Lemma migrated_member d u src repl rts id w uid :
  src <> v_id repl ->
  member_of (migrated d u src repl rts) id w uid <->
  id <> src /\ (member_of d id w uid \/ id = v_id repl /\ member_of d src w uid).
Proof.
  intros Hne. unfold member_of. cbn [memberships with_retired drop_vault with_vaults with_memberships migrated].
  setoid_rewrite in_delete. unfold move_memberships. setoid_rewrite in_update. split.
  - intros (m & ((m0 & Hin & Em) & Hx) & <- & <- & <- & Hr). breflect. split; [done|].
    destruct (String.eqb (m_vault_id m0) src && membership_active m0) eqn:Et; subst m.
    + right. breflect. split; [done|]. exists m0. done.
    + left. exists m0. done.
  - intros [Hx [(m & Hin & <- & <- & <- & Hr)|(-> & m & Hin & Hv & <- & <- & Hr)]].
    + exists m. split; [|done]. split; [|apply String.eqb_neq; done]. exists m. split; [done|].
      rewrite (proj2 (String.eqb_neq _ _)); done.
    + exists (set_membership_vault (v_id repl) m). split; [|done]. split; [|apply String.eqb_neq; done].
      exists m. split; [done|]. rewrite Hv, String.eqb_refl. unfold membership_active. rewrite Hr. done.
Qed.

(** An identity that is not in the vault table has no owner and no members. *)
Lemma fresh_unreachable d id w : db_ok d -> ~ In id (vault_ids d) -> ~ owner_of d id w /\ forall uid, ~ member_of d id w uid.
Proof.
  intros Hd Hfresh. split.
  - intros Hw. apply Hfresh. rewrite <- owners_fst. apply (in_map fst _ (id, w)). exact Hw.
  - intros uid (m & Hin & E & _). exact (no_memberships_of _ d Hd _ m Hfresh Hin E).
Qed.

(** Migrating a vault to a new identity keeps its people and starts an empty
    log: the owner owns the replacement, every active collaborator keeps access to it
    under the same share id, nobody else has access, the replacement has no revisions,
    the source is gone and retired, and other vaults are untouched. *)
Theorem migrate_keeps_collaborators now u h src repl d d' :
  db_ok d -> ~ In (v_id repl) (map rt_id (retired d)) -> v_size repl = 0 ->
  migrate_vault_internal now u h src repl d = Ok (true, d') ->
  owner_of d src u /\ owner_of d' (v_id repl) u /\
  (forall w uid, member_of d' (v_id repl) w uid <-> member_of d src w uid) /\
  (forall w, vault_access d' w (v_id repl) =
     match vault_access d w src with
     | Some (Owner w _) => Some (Owner w (v_id repl))
     | Some (Collaborator w _ uid) => Some (Collaborator w (v_id repl) uid)
     | None => None
     end) /\
  (forall w, vault_access d' w src = None) /\ is_retired_vault_for_user u src d' = true /\
  (forall r, In r (revisions d') <-> In r (revisions d) /\ r_vault_id r <> src) /\
  current_version (v_id repl) d' = 0 /\ vault_size d' (v_id repl) = 0.
Proof.
  intros Hd Hret Hz H. pose proof (migrate_vault_ok _ _ _ _ _ _ _ _ Hd H Hret Hz) as Hd'.
  apply migrate_vault_spec in H as (Hown & Hfresh & rts & older & Erts & Ed'); [|done].
  assert (src <> v_id repl) as Hne.
  { intros E. apply Hfresh. rewrite <- E, <- owners_fst. apply (in_map fst _ (src, u)). exact Hown. }
  assert (forall id w, owner_of d' id w <-> id <> src /\ (owner_of d id w \/ (id, w) = (v_id repl, u))) as Ho
    by (intros; rewrite Ed'; apply migrated_owner; done).
  assert (forall id w uid, member_of d' id w uid <->
            id <> src /\ (member_of d id w uid \/ id = v_id repl /\ member_of d src w uid)) as Hm
    by (intros; rewrite Ed'; apply migrated_member; done).
  pose proof (fun w => fresh_unreachable d (v_id repl) w Hd Hfresh) as Hnew.
  assert (forall w uid, member_of d' (v_id repl) w uid <-> member_of d src w uid) as Hmem.
  { intros w uid. rewrite Hm. split; [intros [_ [Hx|[_ Hx]]]; [exfalso; eapply Hnew; eauto|done]|auto]. }
  assert (owner_of d' (v_id repl) u) as Ho' by (apply Ho; auto).
  split_and!; try done.
  - intros w. destruct (vault_access d w src) as [a|] eqn:Ea.
    + apply vault_access_spec in Ea; [|done]. destruct Ea as [[-> Hw]|(uid & -> & Hw)].
      * assert (w = u) as -> by exact (owner_unique _ d src w u Hd Hw Hown). apply vault_access_spec; [done|]. left. done.
      * apply vault_access_spec; [done|]. right. exists uid. rewrite Hmem. done.
    + apply vault_access_none in Ea as [E1 E2]; [|done]. apply vault_access_none; [done|]. split.
      * rewrite Ho. intros [_ [Hw|[= ->]]]; [exact (proj1 (Hnew w) Hw)|done].
      * intros uid. rewrite Hmem. auto.
  - intros w. apply vault_access_none; [done|]. split; [rewrite Ho; intros [? _]; done|].
    intros uid. rewrite Hm. intros [? _]; done.
  - unfold is_retired_vault_for_user. apply exists_row_spec. eexists. rewrite Ed'. cbn. rewrite Erts.
    split; [apply in_or_app; right; left; reflexivity|]. cbn. rewrite String.eqb_refl, Z.eqb_refl. done.
  - intros r. rewrite Ed'. cbn. rewrite in_delete. unfold in_vault. rewrite String.eqb_neq. done.
  - unfold current_version. assert (In (new_vault_row u repl) (vaults d')) as Hin.
    { rewrite Ed'. cbn. apply in_delete. split; [apply in_or_app; right; left; done|]. apply String.eqb_neq. done. }
    rewrite (find_vault_row_eq d' _ (vaults_nodup _ _ _ (ok_vaults _ d' Hd')) Hin : find_vault_row d' (v_id repl) = _). done.
  - unfold vault_size. rewrite live_size_local by apply (ok_revs _ d' Hd').
    rewrite (select_none (in_vault (v_id repl))); [done|]. intros r Hr. rewrite Ed' in Hr. cbn in Hr.
    apply in_delete in Hr as [Hr _]. apply String.eqb_neq. intros E. apply Hfresh. rewrite <- E.
    apply (ok_revs _ d Hd). done.
Qed.

Lemma migrate_keeps_collaborators_witness :
  exists d', migrate_vault_internal 2000 1 (Some token_a) "vault-1" (demo_vault "vault-2") demo_db = Ok (true, d') /\
    forall w uid, member_of d' "vault-2" w uid <-> member_of demo_db "vault-1" w uid.
Proof.
  destruct (migrate_vault_internal 2000 1 (Some token_a) "vault-1" (demo_vault "vault-2") demo_db) as [[b d']|] eqn:E;
    [|vm_compute in E; discriminate].
  assert (b = true) as -> by (vm_compute in E; congruence).
  exists d'. split; [reflexivity|].
  assert (~ In (v_id (demo_vault "vault-2")) (map rt_id (retired demo_db))) as Hret by (vm_compute; intros []).
  exact (proj1 (proj2 (proj2 (migrate_keeps_collaborators _ _ _ _ (demo_vault "vault-2") _ _ demo_db_ok
    Hret eq_refl E)))).
Defined.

----

Task requirements
Line for line, set down the listing above again.

Result of the task
Lemma migrated_member d u src repl rts id w uid :
  src <> v_id repl ->
  member_of (migrated d u src repl rts) id w uid <->
  id <> src /\ (member_of d id w uid \/ id = v_id repl /\ member_of d src w uid).
Proof.
  intros Hne. unfold member_of. cbn [memberships with_retired drop_vault with_vaults with_memberships migrated].
  setoid_rewrite in_delete. unfold move_memberships. setoid_rewrite in_update. split.
  - intros (m & ((m0 & Hin & Em) & Hx) & <- & <- & <- & Hr). breflect. split; [done|].
    destruct (String.eqb (m_vault_id m0) src && membership_active m0) eqn:Et; subst m.
    + right. breflect. split; [done|]. exists m0. done.
    + left. exists m0. done.
  - intros [Hx [(m & Hin & <- & <- & <- & Hr)|(-> & m & Hin & Hv & <- & <- & Hr)]].
    + exists m. split; [|done]. split; [|apply String.eqb_neq; done]. exists m. split; [done|].
      rewrite (proj2 (String.eqb_neq _ _)); done.
    + exists (set_membership_vault (v_id repl) m). split; [|done]. split; [|apply String.eqb_neq; done].
      exists m. split; [done|]. rewrite Hv, String.eqb_refl. unfold membership_active. rewrite Hr. done.
Qed.

(** An identity that is not in the vault table has no owner and no members. *)
Lemma fresh_unreachable d id w : db_ok d -> ~ In id (vault_ids d) -> ~ owner_of d id w /\ forall uid, ~ member_of d id w uid.
Proof.
  intros Hd Hfresh. split.
  - intros Hw. apply Hfresh. rewrite <- owners_fst. apply (in_map fst _ (id, w)). exact Hw.
  - intros uid (m & Hin & E & _). exact (no_memberships_of _ d Hd _ m Hfresh Hin E).
Qed.

(** Migrating a vault to a new identity keeps its people and starts an empty
    log: the owner owns the replacement, every active collaborator keeps access to it
    under the same share id, nobody else has access, the replacement has no revisions,
    the source is gone and retired, and other vaults are untouched. *)
Theorem migrate_keeps_collaborators now u h src repl d d' :
  db_ok d -> ~ In (v_id repl) (map rt_id (retired d)) -> v_size repl = 0 ->
  migrate_vault_internal now u h src repl d = Ok (true, d') ->
  owner_of d src u /\ owner_of d' (v_id repl) u /\
  (forall w uid, member_of d' (v_id repl) w uid <-> member_of d src w uid) /\
  (forall w, vault_access d' w (v_id repl) =
     match vault_access d w src with
     | Some (Owner w _) => Some (Owner w (v_id repl))
     | Some (Collaborator w _ uid) => Some (Collaborator w (v_id repl) uid)
     | None => None
     end) /\
  (forall w, vault_access d' w src = None) /\ is_retired_vault_for_user u src d' = true /\
  (forall r, In r (revisions d') <-> In r (revisions d) /\ r_vault_id r <> src) /\
  current_version (v_id repl) d' = 0 /\ vault_size d' (v_id repl) = 0.
Proof.
  intros Hd Hret Hz H. pose proof (migrate_vault_ok _ _ _ _ _ _ _ _ Hd H Hret Hz) as Hd'.
  apply migrate_vault_spec in H as (Hown & Hfresh & rts & older & Erts & Ed'); [|done].
  assert (src <> v_id repl) as Hne.
  { intros E. apply Hfresh. rewrite <- E, <- owners_fst. apply (in_map fst _ (src, u)). exact Hown. }
  assert (forall id w, owner_of d' id w <-> id <> src /\ (owner_of d id w \/ (id, w) = (v_id repl, u))) as Ho
    by (intros; rewrite Ed'; apply migrated_owner; done).
  assert (forall id w uid, member_of d' id w uid <->
            id <> src /\ (member_of d id w uid \/ id = v_id repl /\ member_of d src w uid)) as Hm
    by (intros; rewrite Ed'; apply migrated_member; done).
  pose proof (fun w => fresh_unreachable d (v_id repl) w Hd Hfresh) as Hnew.
  assert (forall w uid, member_of d' (v_id repl) w uid <-> member_of d src w uid) as Hmem.
  { intros w uid. rewrite Hm. split; [intros [_ [Hx|[_ Hx]]]; [exfalso; eapply Hnew; eauto|done]|auto]. }
  assert (owner_of d' (v_id repl) u) as Ho' by (apply Ho; auto).
  split_and!; try done.
  - intros w. destruct (vault_access d w src) as [a|] eqn:Ea.
    + apply vault_access_spec in Ea; [|done]. destruct Ea as [[-> Hw]|(uid & -> & Hw)].
      * assert (w = u) as -> by exact (owner_unique _ d src w u Hd Hw Hown). apply vault_access_spec; [done|]. left. done.
      * apply vault_access_spec; [done|]. right. exists uid. rewrite Hmem. done.
    + apply vault_access_none in Ea as [E1 E2]; [|done]. apply vault_access_none; [done|]. split.
      * rewrite Ho. intros [_ [Hw|[= ->]]]; [exact (proj1 (Hnew w) Hw)|done].
      * intros uid. rewrite Hmem. auto.
  - intros w. apply vault_access_none; [done|]. split; [rewrite Ho; intros [? _]; done|].
    intros uid. rewrite Hm. intros [? _]; done.
  - unfold is_retired_vault_for_user. apply exists_row_spec. eexists. rewrite Ed'. cbn. rewrite Erts.
    split; [apply in_or_app; right; left; reflexivity|]. cbn. rewrite String.eqb_refl, Z.eqb_refl. done.
  - intros r. rewrite Ed'. cbn. rewrite in_delete. unfold in_vault. rewrite String.eqb_neq. done.
  - unfold current_version. assert (In (new_vault_row u repl) (vaults d')) as Hin.
    { rewrite Ed'. cbn. apply in_delete. split; [apply in_or_app; right; left; done|]. apply String.eqb_neq. done. }
    rewrite (find_vault_row_eq d' _ (vaults_nodup _ _ _ (ok_vaults _ d' Hd')) Hin : find_vault_row d' (v_id repl) = _). done.
  - unfold vault_size. rewrite live_size_local by apply (ok_revs _ d' Hd').
    rewrite (select_none (in_vault (v_id repl))); [done|]. intros r Hr. rewrite Ed' in Hr. cbn in Hr.
    apply in_delete in Hr as [Hr _]. apply String.eqb_neq. intros E. apply Hfresh. rewrite <- E.
    apply (ok_revs _ d Hd). done.
Qed.

Lemma migrate_keeps_collaborators_witness :
  exists d', migrate_vault_internal 2000 1 (Some token_a) "vault-1" (demo_vault "vault-2") demo_db = Ok (true, d') /\
    forall w uid, member_of d' "vault-2" w uid <-> member_of demo_db "vault-1" w uid.
Proof.
  destruct (migrate_vault_internal 2000 1 (Some token_a) "vault-1" (demo_vault "vault-2") demo_db) as [[b d']|] eqn:E;
    [|vm_compute in E; discriminate].
  assert (b = true) as -> by (vm_compute in E; congruence).
  exists d'. split; [reflexivity|].
  assert (~ In (v_id (demo_vault "vault-2")) (map rt_id (retired demo_db))) as Hret by (vm_compute; intros []).
  exact (proj1 (proj2 (proj2 (migrate_keeps_collaborators _ _ _ _ (demo_vault "vault-2") _ _ demo_db_ok
    Hret eq_refl E)))).
Defined.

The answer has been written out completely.